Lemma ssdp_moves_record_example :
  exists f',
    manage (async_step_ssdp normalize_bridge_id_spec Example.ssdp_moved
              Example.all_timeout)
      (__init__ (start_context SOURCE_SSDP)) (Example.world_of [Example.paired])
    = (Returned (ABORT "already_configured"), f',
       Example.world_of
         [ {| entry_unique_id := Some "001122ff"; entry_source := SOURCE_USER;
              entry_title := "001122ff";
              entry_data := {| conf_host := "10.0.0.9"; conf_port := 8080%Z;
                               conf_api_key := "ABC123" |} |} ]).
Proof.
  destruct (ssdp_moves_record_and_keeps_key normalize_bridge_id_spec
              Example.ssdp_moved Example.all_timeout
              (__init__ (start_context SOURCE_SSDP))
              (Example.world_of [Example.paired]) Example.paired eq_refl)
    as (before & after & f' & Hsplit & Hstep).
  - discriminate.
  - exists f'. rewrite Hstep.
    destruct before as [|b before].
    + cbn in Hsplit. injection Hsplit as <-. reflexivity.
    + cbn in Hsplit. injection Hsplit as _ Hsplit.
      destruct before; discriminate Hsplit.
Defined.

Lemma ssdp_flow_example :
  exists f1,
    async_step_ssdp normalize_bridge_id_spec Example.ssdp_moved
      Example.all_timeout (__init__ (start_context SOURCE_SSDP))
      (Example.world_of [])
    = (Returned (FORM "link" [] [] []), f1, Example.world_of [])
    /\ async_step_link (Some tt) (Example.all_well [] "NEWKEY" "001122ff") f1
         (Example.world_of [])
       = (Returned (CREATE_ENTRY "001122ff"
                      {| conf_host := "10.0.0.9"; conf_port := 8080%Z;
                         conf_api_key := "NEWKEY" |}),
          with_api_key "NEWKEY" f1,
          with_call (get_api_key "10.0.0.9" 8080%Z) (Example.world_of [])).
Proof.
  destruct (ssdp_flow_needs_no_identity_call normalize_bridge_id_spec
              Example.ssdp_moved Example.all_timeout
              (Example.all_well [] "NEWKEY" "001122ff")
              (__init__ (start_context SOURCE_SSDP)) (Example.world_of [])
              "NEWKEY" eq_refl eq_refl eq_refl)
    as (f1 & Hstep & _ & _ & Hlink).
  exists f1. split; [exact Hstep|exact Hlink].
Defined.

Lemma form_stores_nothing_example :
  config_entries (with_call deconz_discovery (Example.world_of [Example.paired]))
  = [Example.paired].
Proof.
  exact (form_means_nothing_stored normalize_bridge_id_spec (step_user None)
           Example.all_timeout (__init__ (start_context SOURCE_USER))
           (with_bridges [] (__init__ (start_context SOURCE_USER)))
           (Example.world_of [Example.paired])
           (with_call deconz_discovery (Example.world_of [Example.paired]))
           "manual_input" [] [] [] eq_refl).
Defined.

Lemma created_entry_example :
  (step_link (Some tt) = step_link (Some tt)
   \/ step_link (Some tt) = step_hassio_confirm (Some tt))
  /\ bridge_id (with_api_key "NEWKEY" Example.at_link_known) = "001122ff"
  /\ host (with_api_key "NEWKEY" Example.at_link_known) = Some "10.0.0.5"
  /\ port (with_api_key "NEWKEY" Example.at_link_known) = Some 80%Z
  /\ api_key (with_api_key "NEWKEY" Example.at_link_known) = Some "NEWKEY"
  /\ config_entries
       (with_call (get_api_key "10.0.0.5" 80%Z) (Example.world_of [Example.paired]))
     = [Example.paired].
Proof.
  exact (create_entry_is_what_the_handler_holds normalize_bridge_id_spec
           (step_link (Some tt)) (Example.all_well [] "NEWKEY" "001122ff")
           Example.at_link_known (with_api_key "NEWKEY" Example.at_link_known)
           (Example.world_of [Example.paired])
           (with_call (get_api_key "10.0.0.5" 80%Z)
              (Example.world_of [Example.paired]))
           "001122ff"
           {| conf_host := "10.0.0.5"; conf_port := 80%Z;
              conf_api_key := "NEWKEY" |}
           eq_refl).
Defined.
■ ■ ■ ■ ■
Exercise aim — Say how many lines of the material contain the word "exact". Add nothing to the number.

Solution for this problem — 3